* _What the task requires_
What you return must match the records exactly, line for line.

Dataset entries:
== Segment start ==
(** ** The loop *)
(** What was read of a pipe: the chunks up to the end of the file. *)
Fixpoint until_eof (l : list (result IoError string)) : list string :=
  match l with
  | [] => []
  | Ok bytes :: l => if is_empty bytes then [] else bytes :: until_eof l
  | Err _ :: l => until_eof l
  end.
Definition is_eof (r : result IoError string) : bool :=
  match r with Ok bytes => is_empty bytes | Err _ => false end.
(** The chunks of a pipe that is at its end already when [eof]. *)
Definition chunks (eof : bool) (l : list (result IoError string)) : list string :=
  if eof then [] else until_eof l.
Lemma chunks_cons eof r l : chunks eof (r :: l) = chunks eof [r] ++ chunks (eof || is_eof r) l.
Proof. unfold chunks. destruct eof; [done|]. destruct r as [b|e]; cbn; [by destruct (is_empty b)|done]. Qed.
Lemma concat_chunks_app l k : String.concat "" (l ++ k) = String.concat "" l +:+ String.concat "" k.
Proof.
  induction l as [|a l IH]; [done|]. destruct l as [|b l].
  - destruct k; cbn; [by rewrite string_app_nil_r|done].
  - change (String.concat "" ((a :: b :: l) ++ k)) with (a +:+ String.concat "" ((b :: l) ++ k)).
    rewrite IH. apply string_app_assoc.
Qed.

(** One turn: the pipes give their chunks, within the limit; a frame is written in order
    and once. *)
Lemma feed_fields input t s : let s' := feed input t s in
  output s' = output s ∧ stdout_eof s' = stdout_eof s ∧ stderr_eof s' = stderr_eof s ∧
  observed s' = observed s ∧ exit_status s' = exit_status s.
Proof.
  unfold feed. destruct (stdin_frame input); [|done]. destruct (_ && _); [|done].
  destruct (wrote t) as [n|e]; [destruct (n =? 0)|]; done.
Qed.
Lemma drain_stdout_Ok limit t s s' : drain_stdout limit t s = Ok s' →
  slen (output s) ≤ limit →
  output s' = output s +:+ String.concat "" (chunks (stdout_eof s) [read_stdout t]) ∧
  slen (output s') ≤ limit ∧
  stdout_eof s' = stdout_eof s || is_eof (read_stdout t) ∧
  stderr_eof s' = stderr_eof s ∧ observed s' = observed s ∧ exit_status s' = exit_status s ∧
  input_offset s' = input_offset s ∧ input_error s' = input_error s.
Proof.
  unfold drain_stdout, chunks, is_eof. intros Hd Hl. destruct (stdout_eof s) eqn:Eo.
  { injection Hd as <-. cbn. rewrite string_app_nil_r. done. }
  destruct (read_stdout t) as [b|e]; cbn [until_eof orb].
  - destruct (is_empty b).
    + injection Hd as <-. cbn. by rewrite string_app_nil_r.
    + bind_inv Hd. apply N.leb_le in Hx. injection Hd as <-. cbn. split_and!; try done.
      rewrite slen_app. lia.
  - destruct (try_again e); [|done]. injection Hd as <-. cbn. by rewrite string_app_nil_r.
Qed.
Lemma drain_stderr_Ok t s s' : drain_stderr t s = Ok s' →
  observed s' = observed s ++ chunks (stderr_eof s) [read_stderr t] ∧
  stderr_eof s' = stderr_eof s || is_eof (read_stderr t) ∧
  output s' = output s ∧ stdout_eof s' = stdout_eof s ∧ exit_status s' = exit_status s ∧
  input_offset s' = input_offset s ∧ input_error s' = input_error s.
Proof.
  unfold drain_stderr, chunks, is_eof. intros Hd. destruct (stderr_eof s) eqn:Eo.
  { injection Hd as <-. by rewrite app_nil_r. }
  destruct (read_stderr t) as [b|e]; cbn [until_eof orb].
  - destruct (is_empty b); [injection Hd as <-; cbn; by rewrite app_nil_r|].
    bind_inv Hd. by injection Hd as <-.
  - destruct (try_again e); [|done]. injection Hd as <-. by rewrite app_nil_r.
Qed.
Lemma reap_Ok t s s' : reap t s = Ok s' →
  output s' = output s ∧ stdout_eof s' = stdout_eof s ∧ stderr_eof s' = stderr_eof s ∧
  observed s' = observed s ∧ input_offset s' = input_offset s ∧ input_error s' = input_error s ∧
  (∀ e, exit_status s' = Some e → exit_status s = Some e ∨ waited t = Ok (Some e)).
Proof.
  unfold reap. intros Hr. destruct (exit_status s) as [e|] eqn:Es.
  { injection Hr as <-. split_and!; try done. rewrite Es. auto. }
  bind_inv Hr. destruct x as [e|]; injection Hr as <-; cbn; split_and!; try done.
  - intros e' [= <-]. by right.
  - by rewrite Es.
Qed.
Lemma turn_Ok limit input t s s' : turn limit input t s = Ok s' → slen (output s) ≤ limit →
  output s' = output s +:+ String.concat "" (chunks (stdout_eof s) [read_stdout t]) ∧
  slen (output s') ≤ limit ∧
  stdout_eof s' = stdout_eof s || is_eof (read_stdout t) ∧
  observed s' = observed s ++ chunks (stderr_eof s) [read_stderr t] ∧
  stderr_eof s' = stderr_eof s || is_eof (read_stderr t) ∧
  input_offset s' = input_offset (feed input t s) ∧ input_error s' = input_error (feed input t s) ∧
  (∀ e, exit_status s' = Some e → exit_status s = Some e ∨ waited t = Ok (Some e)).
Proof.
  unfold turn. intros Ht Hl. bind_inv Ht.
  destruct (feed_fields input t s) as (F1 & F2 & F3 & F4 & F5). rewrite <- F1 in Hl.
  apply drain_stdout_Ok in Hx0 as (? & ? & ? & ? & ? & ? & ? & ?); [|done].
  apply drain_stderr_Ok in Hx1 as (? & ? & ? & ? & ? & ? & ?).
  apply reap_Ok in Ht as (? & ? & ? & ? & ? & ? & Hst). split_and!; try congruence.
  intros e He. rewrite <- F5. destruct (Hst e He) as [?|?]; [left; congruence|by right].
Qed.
== Segment end ==
* _Answer to the exercise_
(** ** The loop *)
(** What was read of a pipe: the chunks up to the end of the file. *)
Fixpoint until_eof (l : list (result IoError string)) : list string :=
  match l with
  | [] => []
  | Ok bytes :: l => if is_empty bytes then [] else bytes :: until_eof l
  | Err _ :: l => until_eof l
  end.
Definition is_eof (r : result IoError string) : bool :=
  match r with Ok bytes => is_empty bytes | Err _ => false end.
(** The chunks of a pipe that is at its end already when [eof]. *)
Definition chunks (eof : bool) (l : list (result IoError string)) : list string :=
  if eof then [] else until_eof l.
Lemma chunks_cons eof r l : chunks eof (r :: l) = chunks eof [r] ++ chunks (eof || is_eof r) l.
Proof. unfold chunks. destruct eof; [done|]. destruct r as [b|e]; cbn; [by destruct (is_empty b)|done]. Qed.
Lemma concat_chunks_app l k : String.concat "" (l ++ k) = String.concat "" l +:+ String.concat "" k.
Proof.
  induction l as [|a l IH]; [done|]. destruct l as [|b l].
  - destruct k; cbn; [by rewrite string_app_nil_r|done].
  - change (String.concat "" ((a :: b :: l) ++ k)) with (a +:+ String.concat "" ((b :: l) ++ k)).
    rewrite IH. apply string_app_assoc.
Qed.

(** One turn: the pipes give their chunks, within the limit; a frame is written in order
    and once. *)
Lemma feed_fields input t s : let s' := feed input t s in
  output s' = output s ∧ stdout_eof s' = stdout_eof s ∧ stderr_eof s' = stderr_eof s ∧
  observed s' = observed s ∧ exit_status s' = exit_status s.
Proof.
  unfold feed. destruct (stdin_frame input); [|done]. destruct (_ && _); [|done].
  destruct (wrote t) as [n|e]; [destruct (n =? 0)|]; done.
Qed.
Lemma drain_stdout_Ok limit t s s' : drain_stdout limit t s = Ok s' →
  slen (output s) ≤ limit →
  output s' = output s +:+ String.concat "" (chunks (stdout_eof s) [read_stdout t]) ∧
  slen (output s') ≤ limit ∧
  stdout_eof s' = stdout_eof s || is_eof (read_stdout t) ∧
  stderr_eof s' = stderr_eof s ∧ observed s' = observed s ∧ exit_status s' = exit_status s ∧
  input_offset s' = input_offset s ∧ input_error s' = input_error s.
Proof.
  unfold drain_stdout, chunks, is_eof. intros Hd Hl. destruct (stdout_eof s) eqn:Eo.
  { injection Hd as <-. cbn. rewrite string_app_nil_r. done. }
  destruct (read_stdout t) as [b|e]; cbn [until_eof orb].
  - destruct (is_empty b).
    + injection Hd as <-. cbn. by rewrite string_app_nil_r.
    + bind_inv Hd. apply N.leb_le in Hx. injection Hd as <-. cbn. split_and!; try done.
      rewrite slen_app. lia.
  - destruct (try_again e); [|done]. injection Hd as <-. cbn. by rewrite string_app_nil_r.
Qed.
Lemma drain_stderr_Ok t s s' : drain_stderr t s = Ok s' →
  observed s' = observed s ++ chunks (stderr_eof s) [read_stderr t] ∧
  stderr_eof s' = stderr_eof s || is_eof (read_stderr t) ∧
  output s' = output s ∧ stdout_eof s' = stdout_eof s ∧ exit_status s' = exit_status s ∧
  input_offset s' = input_offset s ∧ input_error s' = input_error s.
Proof.
  unfold drain_stderr, chunks, is_eof. intros Hd. destruct (stderr_eof s) eqn:Eo.
  { injection Hd as <-. by rewrite app_nil_r. }
  destruct (read_stderr t) as [b|e]; cbn [until_eof orb].
  - destruct (is_empty b); [injection Hd as <-; cbn; by rewrite app_nil_r|].
    bind_inv Hd. by injection Hd as <-.
  - destruct (try_again e); [|done]. injection Hd as <-. by rewrite app_nil_r.
Qed.
Lemma reap_Ok t s s' : reap t s = Ok s' →
  output s' = output s ∧ stdout_eof s' = stdout_eof s ∧ stderr_eof s' = stderr_eof s ∧
  observed s' = observed s ∧ input_offset s' = input_offset s ∧ input_error s' = input_error s ∧
  (∀ e, exit_status s' = Some e → exit_status s = Some e ∨ waited t = Ok (Some e)).
Proof.
  unfold reap. intros Hr. destruct (exit_status s) as [e|] eqn:Es.
  { injection Hr as <-. split_and!; try done. rewrite Es. auto. }
  bind_inv Hr. destruct x as [e|]; injection Hr as <-; cbn; split_and!; try done.
  - intros e' [= <-]. by right.
  - by rewrite Es.
Qed.
Lemma turn_Ok limit input t s s' : turn limit input t s = Ok s' → slen (output s) ≤ limit →
  output s' = output s +:+ String.concat "" (chunks (stdout_eof s) [read_stdout t]) ∧
  slen (output s') ≤ limit ∧
  stdout_eof s' = stdout_eof s || is_eof (read_stdout t) ∧
  observed s' = observed s ++ chunks (stderr_eof s) [read_stderr t] ∧
  stderr_eof s' = stderr_eof s || is_eof (read_stderr t) ∧
  input_offset s' = input_offset (feed input t s) ∧ input_error s' = input_error (feed input t s) ∧
  (∀ e, exit_status s' = Some e → exit_status s = Some e ∨ waited t = Ok (Some e)).
Proof.
  unfold turn. intros Ht Hl. bind_inv Ht.
  destruct (feed_fields input t s) as (F1 & F2 & F3 & F4 & F5). rewrite <- F1 in Hl.
  apply drain_stdout_Ok in Hx0 as (? & ? & ? & ? & ? & ? & ? & ?); [|done].
  apply drain_stderr_Ok in Hx1 as (? & ? & ? & ? & ? & ? & ?).
  apply reap_Ok in Ht as (? & ? & ? & ? & ? & ? & Hst). split_and!; try congruence.
  intros e He. rewrite <- F5. destruct (Hst e He) as [?|?]; [left; congruence|by right].
Qed.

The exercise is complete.